About miriam

Sometimes you just can’t decide what you’re in the mood for and this was one of those days. I had thoughtfully brought out a steak to defrost that day. Now, as you’ll find out, most dishes occur by ‘accident’ because I’m not big on planning ahead when it comes to my own lunch / dinner. I’ll gladly make a plan if someone’s eating with me or if I have guests.. but if it’s just me then I’ll tend to deal with it when it’s time to eat.

I got home and my defrosted juicy steak was waiting for me. Hmm, do I feel like a steak? with what? Actually I feel like pasta. But I defrosted the steak already! And so the ‘penne steak’ dish was born and this is how it goes..

Boil water and make penne or any pasta of your choice. Remove just before it’s ‘al dente’ and add some olive oil to avoid it sticking. In the mean time cut the steak into strips. Whilst keeping one eye on the cat heat up some hoi sin sauce and soy sauce in a pan. Now you’ll want to do this step carefully as the beef will cook quite quickly and if you like it rare it will only take moments to be ready. In the meantime your sauces mixed with the beef juices will make for lovely pasta ‘lubrication’.  Ideally throw in the pasta to cook for a couple of minutes with your beef. Et voila! A very quick meal with lots of bite to it. The next time I’ll also throw in some porcini mushrooms, I think.

Ok so this one is really quick and easy but there is one critical requirement… none of the ingredients have particularly strong flavours, so unless they are really fresh it will taste bland.  I tried the same recipe a couple of days later and it wasn’ t half as good!

So, beat one or two eggs (depends how hungry you are) and mix in a tablespoon of water per egg. Don’t use milk as this makes the eggs tough. A little water makes it light and fluffy. Next, grab a handful of mangetout, cut them in half and saute them in a pan for a minute or two, then throw in some chopped ham. Pour in the egg mix and keep stirring until cooked. Add some freshly ground pepper and serve. Very quick and light!

Unfortunately there is no picture of this soup… nay, this phenomenon is culinary art.

Driving home from work one afternoon it suddenly occurred to me that I had 5 tomatoes in the fridge that would soon be past their prime (and days away from growing a pair of legs). I decided that it would be a pity for these plump tomatoes to go to waste and so concluded that I would have to cook them that same day. As I was preparing a quick lunch I chopped the tomatoes into quarters, chucked them into water with a clove of garlic, roasted sunflower seeds and some oregano and let them simmer for close to an hour. I remembered the throw in about a teaspoon of sugar some time in between. When the tomatoes had softened sufficiently and I was tired of giving my concoction attention, I blended the whole thing and just let it sit there. It didn’t look good. It was frothy and smelled somewhat sweet for a soup. Having to go back to work I placed the soup in the fridge and thought I’d worry about it later. Or throw it out, whichever came first.

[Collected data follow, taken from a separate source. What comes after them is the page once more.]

(** X17, at the sample document, where the shape ["a"] is selected. *)
Lemma selection_is_a_set_witness :
  NoDup (Document.selectedShapeIds Sample.document) /\
  exists d2,
    Document.selectShape "b" true (Sample.heap, Sample.document)
    = (Return tt, (Sample.heap, d2)) /\
    NoDup (Document.selectedShapeIds d2).
Proof.
  split; [exact sample_selection_NoDup|].
  destruct (selection_is_a_set Sample.heap Sample.document "b" sample_selection_NoDup)
    as (_ & (d2 & Hrun & Hnd & _) & _).
  exists d2. split; [exact Hrun|exact Hnd].
Defined.

(** X18, at the sample document, where the shape ["a"] is selected. *)
Lemma removeSelectedShapes_removes_the_selection_witness :
  exists f' d',
    Document.removeSelectedShapes (Sample.heap, Sample.document)
    = (Return tt, (Sample.heap, d')) /\
    d' = set_selectedShapeIds (fun _ => [])
           (set_layers
              (fun ls => <[0%nat := set_frames (fun fs => <[0%nat := f']> fs)
                                               Sample.layer]> ls)
              Sample.document) /\
    shapes f' = [].
Proof.
  destruct (removeSelectedShapes_removes_the_selection Sample.heap Sample.document
              0%nat 0%nat Sample.layer Sample.frame_1 ["a"]
              eq_refl eq_refl eq_refl eq_refl eq_refl (NoDup_singleton "a"))
    as (f' & d' & Hrun & Hd & Hsel & Hshapes & _).
  exists f', d'. split; [exact Hrun|]. split; [exact Hd|].
  rewrite Hshapes. reflexivity.
Defined.

(** X19, at a command that throws: adding a shape to the layer whose frame
    1 is a plain object, from a new history, from a history that has the
    command on its undo stack and from one that has it on its redo stack;
    and at a history that is executing. *)
Lemma failing_command_leaves_the_history_witness :
  (exists w1 w2,
     execute_of SampleMore.add_to_plain SampleMore.plain_world
     = (Throw (TypeError "addShape"), w1) /\
     execute SampleMore.add_to_plain (History.new, SampleMore.plain_world)
     = (Throw (TypeError "addShape"), (History.new, w1)) /\
     undo_of SampleMore.add_to_plain SampleMore.plain_world
     = (Throw (TypeError "removeShape"), w2) /\
     undo (SampleMore.added_once, SampleMore.plain_world)
     = (Throw (TypeError "removeShape"), (History.new, w2)) /\
     redo (SampleMore.undone_once, SampleMore.plain_world)
     = (Throw (TypeError "addShape"), (History.new, w1))) /\
  undo (SampleMore.busy, SampleMore.plain_world)
  = (Return false, (SampleMore.busy, SampleMore.plain_world)) /\
  undoStack SampleMore.busy = [SampleMore.add_to_plain].
Proof.
  split.
  - set (w1 := snd (execute_of SampleMore.add_to_plain SampleMore.plain_world)).
    set (w2 := snd (undo_of SampleMore.add_to_plain SampleMore.plain_world)).
    assert (E1 : execute_of SampleMore.add_to_plain SampleMore.plain_world
                 = (Throw (TypeError "addShape"), w1)) by (vm_compute; reflexivity).
    assert (E2 : undo_of SampleMore.add_to_plain SampleMore.plain_world
                 = (Throw (TypeError "removeShape"), w2)) by (vm_compute; reflexivity).
    exists w1, w2. split; [exact E1|]. split; [|split; [exact E2|split]].
    + destruct (failing_command_leaves_the_history (@History.new Cmd)
                  SampleMore.plain_world) as [H _].
      destruct (H eq_refl) as (Hexec & _).
      exact (Hexec SampleMore.add_to_plain _ w1 E1).
    + destruct (failing_command_leaves_the_history SampleMore.added_once
                  SampleMore.plain_world) as [H _].
      destruct (H eq_refl) as (_ & Hundo & _).
      exact (Hundo SampleMore.add_to_plain [] _ w2 eq_refl E2).
    + destruct (failing_command_leaves_the_history SampleMore.undone_once
                  SampleMore.plain_world) as [H _].
      destruct (H eq_refl) as (_ & _ & Hredo & _).
      exact (Hredo SampleMore.add_to_plain [] _ w1 eq_refl E1).
  - split; [|reflexivity].
    destruct (failing_command_leaves_the_history SampleMore.busy SampleMore.plain_world)
      as [_ H].
    destruct (H eq_refl) as (_ & Hundo & _). exact Hundo.
Defined.




Lemma sample_two_moves_undoable :
  undoable_run eq Sample.world [Sample.move 0 1; Sample.move 1 2]
    (snd (execute_of (Sample.move 1 2) (snd (execute_of (Sample.move 0 1) Sample.world)))).
Proof.
  econstructor.
  - vm_compute. reflexivity.
  - intros w1' ->. exists Sample.world. split; [vm_compute; reflexivity|reflexivity].
  - econstructor.
    + vm_compute. reflexivity.
    + intros w2' ->. eexists. split; [vm_compute; reflexivity|].
      vm_compute. reflexivity.
    + constructor.
Qed.

Lemma plain_move_runs :
  runs SampleMore.plain_world [Sample.move 0 1]
    (snd (execute_of (Sample.move 0 1) SampleMore.plain_world)).
Proof. econstructor; [vm_compute; reflexivity|constructor]. Qed.

(** X22, at the composite of two moves of the sample shape, and at the
    composite of a move and a command that throws. *)
Lemma composite_undoes_in_reverse_witness :
  (exists w' w0,
     execute_of {| commands_of := [Sample.move 0 1; Sample.move 1 2];
                   composite_description := None |} Sample.world = (Return tt, w') /\
     undo_of {| commands_of := [Sample.move 0 1; Sample.move 1 2];
                composite_description := None |} w' = (Return tt, w0) /\
     w0 = Sample.world) /\
  (exists w1 w2,
     execute_of (Sample.move 0 1) SampleMore.plain_world = (Return tt, w1) /\
     w1 <> SampleMore.plain_world /\
     execute_of SampleMore.add_to_plain w1 = (Throw (TypeError "addShape"), w2) /\
     execute_of {| commands_of := [Sample.move 0 1; SampleMore.add_to_plain];
                   composite_description := None |} SampleMore.plain_world
     = (Throw (TypeError "addShape"), w2) /\
     heap w2 = heap w1).
Proof.
  split.
  - destruct (composite_undoes_in_reverse eq [Sample.move 0 1; Sample.move 1 2] None
                Sample.world
                (snd (execute_of (Sample.move 1 2)
                        (snd (execute_of (Sample.move 0 1) Sample.world)))))
      as [H _].
    destruct (H sample_two_moves_undoable) as [Hexec Hundo].
    destruct (Hundo _ eq_refl) as (w0 & Hrun & Hw0).
    eexists _, w0. split; [exact Hexec|]. split; [exact Hrun|exact Hw0].
  - set (w1 := snd (execute_of (Sample.move 0 1) SampleMore.plain_world)).
    set (w2 := snd (execute_of SampleMore.add_to_plain w1)).
    assert (E1 : execute_of (Sample.move 0 1) SampleMore.plain_world = (Return tt, w1))
      by (vm_compute; reflexivity).
    assert (E2 : execute_of SampleMore.add_to_plain w1 = (Throw (TypeError "addShape"), w2))
      by (vm_compute; reflexivity).
    exists w1, w2. split; [exact E1|]. split.
    { intros E. apply (f_equal (fun w => cells (heap w) !! 3%nat)) in E.
      vm_compute in E. discriminate E. }
    split; [exact E2|]. split; [|vm_compute; reflexivity].
    destruct (composite_undoes_in_reverse eq [Sample.move 0 1; SampleMore.add_to_plain]
                None SampleMore.plain_world SampleMore.plain_world) as [_ H].
    exact (H [Sample.move 0 1] SampleMore.add_to_plain [] _ w1 w2 eq_refl
             plain_move_runs E2).
Defined.

(** X23, at the first frame of the sample layer, which has no tween. *)
Lemma SetTween_undo_restores_the_tween_witness :
  exists w1 w2,
    SetTween_execute "l1" 1 TweenMotion None
      {| heap := Sample.heap; document := Sample.document;
         privates := new_SetTweenPrivate |} = (Return tt, w1) /\
    SetTween_undo "l1" 1 w1 = (Return tt, w2) /\
    document w2 = Sample.document.
Proof.
  destruct (SetTween_undo_restores_the_tween
              {| heap := Sample.heap; document := Sample.document;
                 privates := new_SetTweenPrivate |}
              "l1" 1 TweenMotion None 0%nat 0%nat Sample.layer Sample.frame_1
              eq_refl eq_refl eq_refl eq_refl)
    as (w1 & w2 & Hexec & _ & _ & Hundo & _ & _ & Hback).
  exists w1, w2. split; [exact Hexec|]. split; [exact Hundo|].
  exact (Hback eq_refl).
Defined.

(** X24, at the first frame of the sample layer, which holds the
    rectangle. *)
Lemma ClearKeyframe_undo_throws_witness :
  shapes Sample.frame_1 <> [] /\
  exists w1 w2,
    ClearKeyframe_execute "l1" 1
      {| heap := Sample.heap; document := Sample.document; privates := None |}
    = (Return tt, w1) /\
    ClearKeyframe_undo "l1" 1 w1 = (Throw (TypeError "fromJSON"), w2).
Proof.
  assert (Hne : shapes Sample.frame_1 <> []) by discriminate.
  split; [exact Hne|].
  destruct (ClearKeyframe_undo_throws
              {| heap := Sample.heap; document := Sample.document; privates := None |}
              "l1" 1 0%nat 0%nat Sample.layer Sample.frame_1
              eq_refl eq_refl eq_refl sample_operable Hne)
    as (w1 & w2 & data & Hexec & _ & _ & _ & Hundo).
  exists w1, w2. split; [exact Hexec|exact Hundo].
Defined.

(** X25, at the first keyframe of the sample document, which holds the
    rectangle ["a"], and the shape ["b"]. *)
Lemma AddShape_undo_removes_the_shape_witness :
  ids_of (cells SampleMore.two_shapes) (shapes Sample.frame_1) = Some ["a"] /\
  find_ref (is_id "b") ["a"] = None /\
  exists w1 w2,
    AddShape_execute "l1" 1 SampleMore.oval SampleMore.two_shapes_world = (Return tt, w1) /\
    Document.selectedShapeIds (document w1) = ["b"] /\
    Layer.getShapesAtFrame 1 <$> head (layers (document w1))
    = Some [Sample.rectangle; SampleMore.oval] /\
    AddShape_undo "l1" 1 SampleMore.oval w1 = (Return tt, w2) /\
    Document.selectedShapeIds (document w2) = [] /\
    layers (document w2) = layers (document SampleMore.two_shapes_world).
Proof.
  split; [reflexivity|]. split; [reflexivity|].
  destruct (AddShape_undo_removes_the_shape SampleMore.two_shapes_world "l1" 1
              SampleMore.oval _ 0%nat 0%nat Sample.layer Sample.frame_1 ["a"]
              eq_refl eq_refl eq_refl eq_refl eq_refl eq_refl eq_refl)
    as (w1 & w2 & Hexec & _ & Hd1 & Hundo & _ & _ & Hd2 & Hlayers).
  exists w1, w2. split; [exact Hexec|]. split; [rewrite Hd1; reflexivity|].
  split; [rewrite Hd1; reflexivity|].
  split; [exact Hundo|]. split; [rewrite Hd2; reflexivity|]. exact (Hlayers eq_refl).
Defined.

Lemma NoDup_a_b : NoDup (map shape_id [Sample.shape_with_id "a"; Sample.shape_with_id "b"]).
Proof. compute_done. Qed.

Lemma NoDup_b_c : NoDup (map shape_id [Sample.shape_with_id "b"; Sample.shape_with_id "c"]).
Proof. compute_done. Qed.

Lucky for the soup the next day was a sunday so after some thought I brought the soup out to revive it. I boiled it again and added some cornflour mixture. When I wasn’t looking Matt threw in some tobasco sauce. (The reason being that I merely was not looking and not because I don’t approve of tobasco sauce). And I have no idea what happened there, seeing as it was so simple, but it turned out to be delicious.  Just ask our friend dave! He was the one to give it it’s outrageous name.